::: GIVEN INFORMATION
Lemma X17_bitcoin_then_pkt :
  ∃ srv s', main Registry Registry_New env_up flags_btc_pkt (initial_state Registry)
            = Done srv s'
    ∧ heap _ s' = [Registry_New "bitcoin"; Registry_New "pkt"]
    ∧ size (chainViews srv) = 2%nat.
Proof.
  destruct (main Registry Registry_New env_up flags_btc_pkt (initial_state Registry))
    as [srv s'|msg s'|s'] eqn:E; [|vm_compute in E; discriminate E..].
  destruct (X17_views_in_chain_order Registry Registry_New env_up flags_btc_pkt
              (initial_state Registry) srv s' E) as (H1 & H2).
  exists srv, s'. split; [reflexivity|]. split; assumption.
Defined.

Lemma X18_debug_on :
  ∃ srv s' s'',
    main Registry Registry_New env_up flags_btc_pkt (initial_state Registry) = Done srv s'
    ∧ main Registry Registry_New env_up (set_debug true flags_btc_pkt)
        (initial_state Registry) = Done srv s''
    ∧ goroutines _ s'' = goroutines _ s'.
Proof.
  destruct (main Registry Registry_New env_up flags_btc_pkt (initial_state Registry))
    as [srv s'|msg s'|s'] eqn:E; [|vm_compute in E; discriminate E..].
  destruct (X18_debug_flag_only_affects_logging Registry Registry_New env_up flags_btc_pkt
              true (initial_state Registry) srv s' E) as (s'' & H1 & _ & H3).
  exists srv, s', s''. split; [reflexivity|]. split; assumption.
Defined.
::::::
→ AIM OF THE TASK: Pick out, from the lines above, every one that contains the string "assumption".

→ RESPONSE BELOW:
  exists srv, s'. split; [reflexivity|]. split; assumption.
  exists srv, s', s''. split; [reflexivity|]. split; assumption.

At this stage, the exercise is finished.